И если раньше после спектакля хотелось пойти и продолжить эту историю с винцом, гулянкой, то сегодня наоборот. Отыграв спектакль, я ухожу со сцены в таком состоянии, как будто я на площади пилил дрова. Хочется убежать, скрыться, спрятаться, продышаться, закрыть глаза, попить чайку. Ты иссякаешь, растрачиваешься, чувствуешь физическое опустошение

P.Р.Р._Трофимов, Сухоруков_Фото Елены Лапиной Фото: Елена Лапина

То есть сегодня вы сами осознаете, что сделали все что могли, и что это было важно?

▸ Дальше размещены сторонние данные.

(** The character behind a token: it is put back. *)
Lemma read_stop f s r : lex_ok s -> rest s = r -> stops f r -> exists s' c, get_char s = Ret (s', c) /\ goes s (unget_char s' c) r /\ tokbuf (unget_char s' c) = tokbuf s /\ tokbuf s' = tokbuf s /\ (isascii c = false \/ isascii c = true /\ f c = false).
Proof.
  intros H E Hs. destruct r as [|c r].
  - destruct (get_char_nil s H E) as (s' & -> & H' & R & Ec). apply core_env in Ec as [? ?]. exists s', EOF. split; [done|]. unfold unget_char. cbn. split; [done|]. split; [done|]. split; [done|]. by left.
  - destruct Hs as [Hc Hf]. destruct (read_char s c r H E Hc) as (s' & -> & G & Et & B). exists s', c. split; [done|]. destruct (unget_goes s s' c r H G B (not_eof c Hc)) as [G' Et']. rewrite E in G'. split; [done|]. split; [congruence|]. split; [done|]. right. split; [by apply isascii_in|done].
Qed.

Lemma name_loop_ok l : forall fuel s h rv r, lex_ok s -> rest s = l ++ r -> ascii_of isname l -> stops isname r -> holding s h -> Zlen h + Zlen l < TOKBUF -> (length l < fuel)%nat ->
  exists s', name_loop fuel s (Zlen h) rv = Ret (s', Zlen (h ++ l), if forallb isxdigit l then rv else NAME) /\ goes s s' r /\ holding s' (h ++ l).
Proof.
  induction l as [|c l IH]; intros [|fuel] s h rv r H E Hl Hs Hh Hn Hf; cbn in Hf; try lia; cbn [name_loop]; unfold Zlen in *; cbn [length] in Hn.
  - rewrite (proj2 (Z.ltb_lt _ _)) by lia. cbn [negb]. destruct (read_stop isname s r H E Hs) as (s' & c & -> & G & Et & _ & Hc). rewrite bind_ret. cbn zeta iota. rewrite app_nil_r.
    assert (negb (isascii c) || (negb (c =? 45) && negb (c =? 95) && negb (isalnum c)) = true) as ->. { destruct Hc as [->|[-> Hc]]; [done|]. unfold isname in Hc. apply orb_false_iff in Hc as [Hc ->]. apply orb_false_iff in Hc as [-> ->]. done. }
    exists (unget_char s' c). split; [done|]. split; [done|]. unfold holding. by rewrite Et.
  - rewrite (proj2 (Z.ltb_lt _ _)) by lia. cbn [negb]. apply Forall_cons_1 in Hl as [[Hc Hn'] Hl]. destruct (read_char s c (l ++ r) H E Hc) as (s1 & -> & G1 & Et & _). rewrite bind_ret. cbn zeta iota. pose proof G1 as (H1 & R1 & _).
    assert (negb (isascii c) || (negb (c =? 45) && negb (c =? 95) && negb (isalnum c)) = false) as ->. { rewrite (isascii_in c Hc). unfold isname in Hn'. cbn. destruct (c =? 45), (c =? 95), (isalnum c); done. }
    destruct (store_goes s1 h c H1) as (s2 & Es & G2 & Hh2 & _); [unfold holding; by rewrite Et|unfold Zlen; lia|]. pose proof G2 as (H2 & R2 & _). unfold Zlen in Es. rewrite Es, bind_ret. rewrite (u8_ascii c Hc) in Hh2.
    destruct (IH fuel s2 (h ++ [c]) (if isxdigit c then rv else NAME) r H2) as (s3 & E3 & G3 & Hh3); [by rewrite R2, R1|done|done|done|unfold Zlen; rewrite length_app; cbn; lia|lia|]. unfold Zlen in E3. rewrite length_app in E3. cbn [length] in E3. rewrite Nat2Z.inj_add in E3. change (Z.of_nat 1) with 1 in E3. rewrite E3. exists s3. rewrite <- (assoc_L (++)). cbn. split; [f_equal; f_equal; destruct (isxdigit c), (forallb isxdigit l); done|]. split; [exact (goes_on _ _ _ _ _ G1 (goes_on _ _ _ _ _ G2 G3))|by rewrite <- (assoc_L (++)) in Hh3].
Qed.
(** A character is read, and [d] is kept. *)
Lemma read_store s c r h d : lex_ok s -> rest s = c :: r -> 0 <= c < 128 -> holding s h -> Zlen h < TOKBUF ->
  exists s1 s2, get_char s = Ret (s1, c) /\ tokbuf s1 = tokbuf s /\ goes s s1 r /\ store s1 (Zlen h) d = Ret s2 /\ goes s s2 r /\ holding s2 (h ++ [u8 d]).
Proof.
  intros H E Hc Hh Hn. destruct (read_char s c r H E Hc) as (s1 & E1 & G1 & Et & _). pose proof G1 as (H1 & R1 & _). destruct (store_goes s1 h d H1) as (s2 & E2 & G2 & Hh2 & _); [unfold holding; by rewrite Et|done|]. rewrite R1 in G2. exists s1, s2. split_and!; try done. by eapply goes_on.
Qed.

Lemma Zlen_last {X} (l : list X) x : Zlen (l ++ [x]) = Zlen l + 1.
Proof. unfold Zlen. rewrite length_app. cbn. lia. Qed.

Lemma number_loop_ok l : forall fuel s h t r, lex_ok s -> rest s = l ++ r -> ascii_of isxdigit l -> stops isname r -> holding s h -> Zlen h + Zlen l < TOKBUF -> (length l < fuel)%nat -> t = NUMBER \/ t = NUMBER_OR_NAME ->
  exists s', number_loop fuel s (Zlen h) t = Ret (s', Zlen (h ++ l), if forallb isdigit l then t else NUMBER_OR_NAME) /\ goes s s' r /\ holding s' (h ++ l).
Proof.
  induction l as [|c l IH]; intros [|fuel] s h t r H E Hl Hs Hh Hn Hf Ht; cbn in Hf; try lia; cbn [number_loop]; pose proof (Zlen_nonneg h) as Hh0.
  - change (Zlen []) with 0 in Hn. rewrite (proj2 (Z.ltb_lt _ _)) by lia. cbn [negb]. destruct (read_stop isname s r H E Hs) as (s' & c & -> & G & Et & Et' & Hc). rewrite bind_ret. cbn zeta iota. rewrite app_nil_r.
    assert (promote s' t (Zlen h) c = Ret None) as ->. { unfold promote. destruct Hc as [->|[-> Hc]]; [done|]. cbn [negb]. destruct H as [_ _ Hk _ _ _]. rewrite !rd_in by (rewrite Et', Hk; unfold TOKBUF; lia). rewrite !bind_ret. unfold isname, isalnum in Hc. apply orb_false_iff in Hc as [Hc Hd]. apply orb_false_iff in Hc as [-> ->]. apply orb_false_iff in Hd as [Hd Ha].
      assert (isxdigit c = false) as Hx. { unfold isxdigit. rewrite Hd. unfold isalpha in Ha. apply orb_false_iff in Ha as [H1 H2]. apply andb_false_iff in H1, H2. rewrite !Z.leb_gt in H1, H2. cbn. apply orb_false_iff. rewrite !andb_false_iff, !Z.leb_gt. lia. }
      rewrite Hd, Hx, !andb_false_r. unfold isalnum. by rewrite Hd, Ha. }
    exists (unget_char s' c). split; [done|]. split; [done|]. unfold holding. by rewrite Et.
  - pose proof (Zlen_nonneg l) as Hl0. assert (Zlen (c :: l) = Zlen l + 1) as Ec by (unfold Zlen; cbn [length]; lia). rewrite (proj2 (Z.ltb_lt _ _)) by lia. cbn [negb]. apply Forall_cons_1 in Hl as [[Hc Hx] Hl]. destruct (read_store s c (l ++ r) h c H E Hc Hh) as (s1 & s2 & -> & Et & _ & Es & G2 & Hh2); [lia|]. rewrite bind_ret. cbn zeta iota. pose proof G2 as (H2 & R2 & _). rewrite (u8_ascii c Hc) in Hh2.
    assert (promote s1 t (Zlen h) c = Ret (Some (if isdigit c then t else NUMBER_OR_NAME))) as ->. { unfold promote. rewrite (isascii_in c Hc). cbn [negb]. destruct Ht as [->| ->]; [destruct (isdigit c) eqn:Ed; [done|]; by rewrite Hx|]. rewrite Hx. cbn. by destruct (isdigit c). }
    rewrite bind_ret, Es, bind_ret. destruct (IH fuel s2 (h ++ [c]) (if isdigit c then t else NUMBER_OR_NAME) r H2 R2 Hl Hs Hh2) as (s3 & E3 & G3 & Hh3); [rewrite Zlen_last; lia|lia|destruct (isdigit c); tauto|]. rewrite Zlen_last in E3. rewrite E3. exists s3. rewrite <- (assoc_L (++)) in *. cbn in *. split; [f_equal; f_equal; destruct (isdigit c), (forallb isdigit l); done|]. split; [by eapply goes_on|done].
Qed.

Lemma whitespace_loop_ok l : forall fuel s h c r, lex_ok s -> eol_token s = false -> rest s = l ++ r -> ascii_of isspace l -> stops isspace r -> holding s h -> Zlen h + Zlen l < TOKBUF - 1 -> (length l < fuel)%nat ->
  exists s', whitespace_loop fuel s (Zlen h) c = Ret (s', if decide (r = []) then END_OF_FILE else WHITESPACE) /\ goes s s' r.
Proof.
  induction l as [|d l IH]; intros [|fuel] s h c r H Ee E Hl Hs Hh Hn Hf; cbn in Hf; try lia; cbn [whitespace_loop]; pose proof (Zlen_nonneg h) as Hh0.
  - change (Zlen []) with 0 in Hn. rewrite (proj2 (Z.leb_gt _ _)) by lia. destruct (store_goes s h c H Hh) as (s1 & -> & G1 & Hh1 & _); [lia|]. rewrite bind_ret. pose proof G1 as (H1 & R1 & Ev1). cbn in E. rewrite E in R1. destruct r as [|d r].
    + destruct (get_char_nil s1 H1 R1) as (s2 & -> & H2 & R2 & Ec2). apply core_env in Ec2 as [Ev2 _]. rewrite bind_ret. cbn. exists s2. split; [done|]. split; [done|]. split; [done|congruence].
    + destruct Hs as [Hd Hb]. destruct (read_char s1 d r H1 R1 Hd) as (s2 & -> & G2 & Et2 & B2). rewrite bind_ret. cbn zeta iota. rewrite (proj2 (Z.eqb_neq _ _) (not_eof d Hd)). unfold blank. rewrite Hb, andb_false_r. destruct (unget_goes s1 s2 d r H1 G2 B2 (not_eof d Hd)) as [G3 Et3]. pose proof G3 as (H3 & R3 & _).
      destruct (finish_goes (unget_char s2 d) (h ++ [u8 c]) H3) as (s4 & E4 & G4 & _); [unfold holding; by rewrite Et3, Et2|rewrite Zlen_last; lia|]. rewrite Zlen_last in E4. rewrite E4, bind_ret. exists s4. split; [by rewrite decide_False by done|]. rewrite R3, R1 in G4. rewrite R1 in G3. rewrite E in G1. exact (goes_on _ _ _ _ _ G1 (goes_on _ _ _ _ _ G3 G4)).
  - pose proof (Zlen_nonneg l) as Hl0. assert (Zlen (d :: l) = Zlen l + 1) as Ec by (unfold Zlen; cbn [length]; lia). rewrite (proj2 (Z.leb_gt _ _)) by lia. apply Forall_cons_1 in Hl as [[Hd Hb] Hl]. destruct (store_goes s h c H Hh) as (s1 & -> & G1 & Hh1 & _); [lia|]. rewrite bind_ret. pose proof G1 as (H1 & R1 & Ev1). cbn in E. rewrite E in R1, G1. destruct (read_char s1 d (l ++ r) H1 R1 Hd) as (s2 & -> & G2 & Et2 & _). rewrite bind_ret. cbn zeta iota. rewrite (proj2 (Z.eqb_neq _ _) (not_eof d Hd)). pose proof G2 as (H2 & R2 & Ev2).
    assert (eol_token s2 = false) as Ee2 by (unfold env in *; congruence). unfold blank. rewrite Ee2, Hb, (isascii_in d Hd), andb_false_r. cbn [negb andb]. destruct (IH fuel s2 (h ++ [u8 c]) d r H2 Ee2 R2 Hl Hs) as (s3 & E3 & G3); [unfold holding; by rewrite Et2|rewrite Zlen_last; lia|lia|]. rewrite Zlen_last in E3. rewrite E3. exists s3. split; [done|]. exact (goes_on _ _ _ _ _ G1 (goes_on _ _ _ _ _ G2 G3)).
Qed.
(* ===== verification/LeaseText.v ===== *)
(** * The words of the lease file

    The numbers, dates, strings and addresses that [write_lease] writes are pieces of [LexText], and the
    parsers of [ConfParse] read them from their tokens. *)

From Stdlib Require Import ZArith Lia String.
From stdpp Require Import base list numbers option.
From S2P Require Import Prelude.
From S2P Require Import FailoverLease.
From S2P Require Import Mdb.
From S2P Require Import DhcToken.
From S2P Require Import ConfLex.
From S2P Require Import Print.
From S2P Require Import ConfParse.
From S2P Require Import LeaseFile.
From S2P Require Import LexText.
#[local] Open Scope Z_scope.

Module LeaseText.

Import FailoverLease DhcToken ConfLex Print ConfParse LeaseFile LexText.

(** ** Decimal numbers *)

Definition is_digits (l : list Z) : Prop := Forall (fun c => 48 <= c <= 57) l.

Lemma digits_all f : forall n, 0 <= n -> is_digits (digits f n).
Proof.
  induction f as [|f IH]; intros n Hn; cbn; [constructor|]. destruct (Z.ltb_spec n 10); [repeat constructor; lia|]. apply Forall_app. split; [apply IH, Z.div_pos; lia|]. pose proof (Z.mod_pos_bound n 10 ltac:(lia)). repeat constructor; lia.
Qed.

Lemma digits_length f : forall n, (length (digits f n) <= f)%nat.
Proof. induction f as [|f IH]; intros n; cbn; [lia|]. destruct (n <? 10); cbn; [lia|]. rewrite length_app. cbn. specialize (IH (n / 10)). lia. Qed.

Lemma isdigit_in c : 48 <= c <= 57 -> isdigit c = true.
Proof. intros. by apply in_range. Qed.

Lemma strtol_app a : forall b v, is_digits a -> strtol_digits (a ++ b) v = strtol_digits b (strtol_digits a v).
Proof. induction a as [|c a IH]; intros b v Ha; [done|]. apply Forall_cons_1 in Ha as [Hc Ha]. cbn. rewrite (isdigit_in c Hc). by apply IH. Qed.

Lemma digits_value f : forall n, 0 <= n < 2 ^ Z.of_nat f -> strtol_digits (digits f n) 0 = n.
Proof.
  induction f as [|f IH]; intros n Hn; [cbn in *; lia|]. cbn [digits]. destruct (Z.ltb_spec n 10).
  - cbn. rewrite isdigit_in by lia. lia.
  - rewrite Nat2Z.inj_succ, Z.pow_succ_r in Hn by lia. assert (0 <= n / 10 < 2 ^ Z.of_nat f) as Hd by (split; [apply Z.div_pos; lia|apply Z.div_lt_upper_bound; lia]). rewrite strtol_app by (apply digits_all; lia). rewrite IH by done. pose proof (Z.mod_pos_bound n 10 ltac:(lia)). pose proof (Z.div_mod n 10 ltac:(lia)). cbn. rewrite isdigit_in by lia. lia.
Qed.

Lemma dec_digits n : 0 <= n -> is_digits (dec n).
Proof. apply digits_all. Qed.

Lemma dec_value n : 0 <= n -> strtol_digits (dec n) 0 = n.
Proof.
  intros Hn. apply digits_value. split; [done|]. rewrite Nat2Z.inj_succ, Z2Nat.id by apply Z.log2_nonneg. destruct (Z.eq_dec n 0) as [->|]; [done|]. apply Z.log2_spec. lia.
Qed.

Lemma dec_cons n : 0 <= n -> exists c l, dec n = c :: l /\ 48 <= c <= 57 /\ is_digits l.
Proof.
  intros Hn. pose proof (dec_digits n Hn) as Hd. destruct (dec n) as [|c l] eqn:E.
  - exfalso. unfold dec in E. cbn in E. destruct (n <? 10); [done|]. by apply app_eq_nil in E as [_ ?].
  - apply Forall_cons_1 in Hd as [? ?]. by exists c, l.
Qed.

Lemma dec_short n : 0 <= n < 2 ^ 64 -> (length (dec n) <= 64)%nat.
Proof.
  intros Hn. etrans; [apply digits_length|]. destruct (Z.eq_dec n 0) as [->|]; [cbn; lia|]. assert (Z.log2 n < 64) by (apply Z.log2_lt_pow2; lia). pose proof (Z.log2_nonneg n). lia.
Qed.

(** A text of digits is a number for [strtol]. *)
Lemma strtol_digits_only c l : 48 <= c <= 57 -> strtol (c :: l) = strtol_digits (c :: l) 0.
Proof. intros Hc. cbn [strtol]. assert (isspace c = false) as -> by (unfold isspace; rewrite orb_false_iff, andb_false_iff, Z.eqb_neq, !Z.leb_gt; lia). by rewrite !(proj2 (Z.eqb_neq _ _)) by lia. Qed.

Lemma atol_dec n : 0 <= n < 2 ^ 63 -> atol (dec n) = n.
Proof. intros Hn. destruct (dec_cons n) as (c & l & E & Hc & _); [lia|]. unfold atol. rewrite E, strtol_digits_only, <- E, dec_value by lia. lia. Qed.

Lemma atoi_dec n : 0 <= n < 2 ^ 31 -> atoi (dec n) = n.
Proof. intros Hn. unfold atoi. rewrite atol_dec by lia. apply s32_small. lia. Qed.

Lemma dec2_digits n : 0 <= n < 100 -> 48 <= 48 + n / 10 <= 57 /\ 48 <= 48 + n mod 10 <= 57.
Proof. intros. pose proof (Z.mod_pos_bound n 10 ltac:(lia)). assert (0 <= n / 10 < 10) by (split; [apply Z.div_pos|apply Z.div_lt_upper_bound]; lia). lia. Qed.

Lemma atoi_dec2 n : 0 <= n < 100 -> atoi (dec2 n) = n.
Proof.
  intros Hn. destruct (dec2_digits n Hn) as [H1 H2]. pose proof (Z.div_mod n 10 ltac:(lia)). unfold atoi, atol, dec2. rewrite strtol_digits_only by done. cbn [strtol_digits]. rewrite !isdigit_in by done. replace ((0 * 10 + (48 + n / 10 - 48)) * 10 + (48 + n mod 10 - 48)) with n by lia. rewrite Z.min_r, Z.max_r by lia. apply s32_small. lia.
Qed.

Да, ставлю сам себе оценку, а от них уже ничего не требую и не прошу. При этом сегодня я играю свои роли с троекратным удовольствием, по сравнению с тем, что было тогда. Тогда даже как обуза какая-то: «вот, надо идти, играть…». А сегодня – «Надо идти и играть!».

Ощущение своей миссии?

Да, миссионерство, проповедничество. Я думаю, что, закончив театральное заведение, науки мы не знали. Теперь я эту науку знаю, как мне кажется. Я владею пространством, временем, ритмами, своим телом. Появилось ощущение: что бы я не делал, я отвечаю за это. Там я мог не отвечать. Я пытался быть органичным, что-то такое изображал, а сегодня я всего себя вижу со стороны, и как будто из «Лего» складываю образ: руки, паузы, крики, слезы, смех… Складываю некую картину и стараюсь довести это «Лего» до совершенства живописи средневековья и возрождения.

Это для вас самый вдохновляющий период искусства?

Любая живопись, которая не абстрактна, для меня очень показательна. Начиная от Леонардо да Винчи и кончая Федотовым. Мы вот стоим с партнером на сцене, и думаем: ну почему же нет объема? Мы друг друга как-то перекрываем, стоит так, что половине зала не все видно… Когда я смотрю на картину, где нарисованы шесть ангелов, например, я вижу их всех и пытаюсь копировать их положения в жизни. И оказывается, что позы какие-то неудобные, голову так держать тоже неловко… Но это неловко в правде жизненной, а если постараться — со сцены это будет выглядеть очень и очень органично.

Это какой-то общий мир живописи и театра?

Просто реалистического искусства не бывает. Жизнь — сама по себе, искусство — само по себе. Реалистическое искусство — это когда мы подстраиваемся, создаем иллюзию реализма, и чем точнее мы обманем, тем люди будут больше восхищаться и говорить – «ой, как в жизни». Но как в жизни на сцене не было и никогда не будет. И «жизнь человеческого духа», и система Станиславского, и прочие разговоры… Я их не отвергаю, нет, — пусть будут, — но только я знаю: когда я пою песни у себя дома без публики и пою так же, сидя в кресле на сцене — это разные вещи. Подумайте сами: когда на вас кто-то глядит, вы совсем по-другому себя ведете. Какая тут может быть реальность?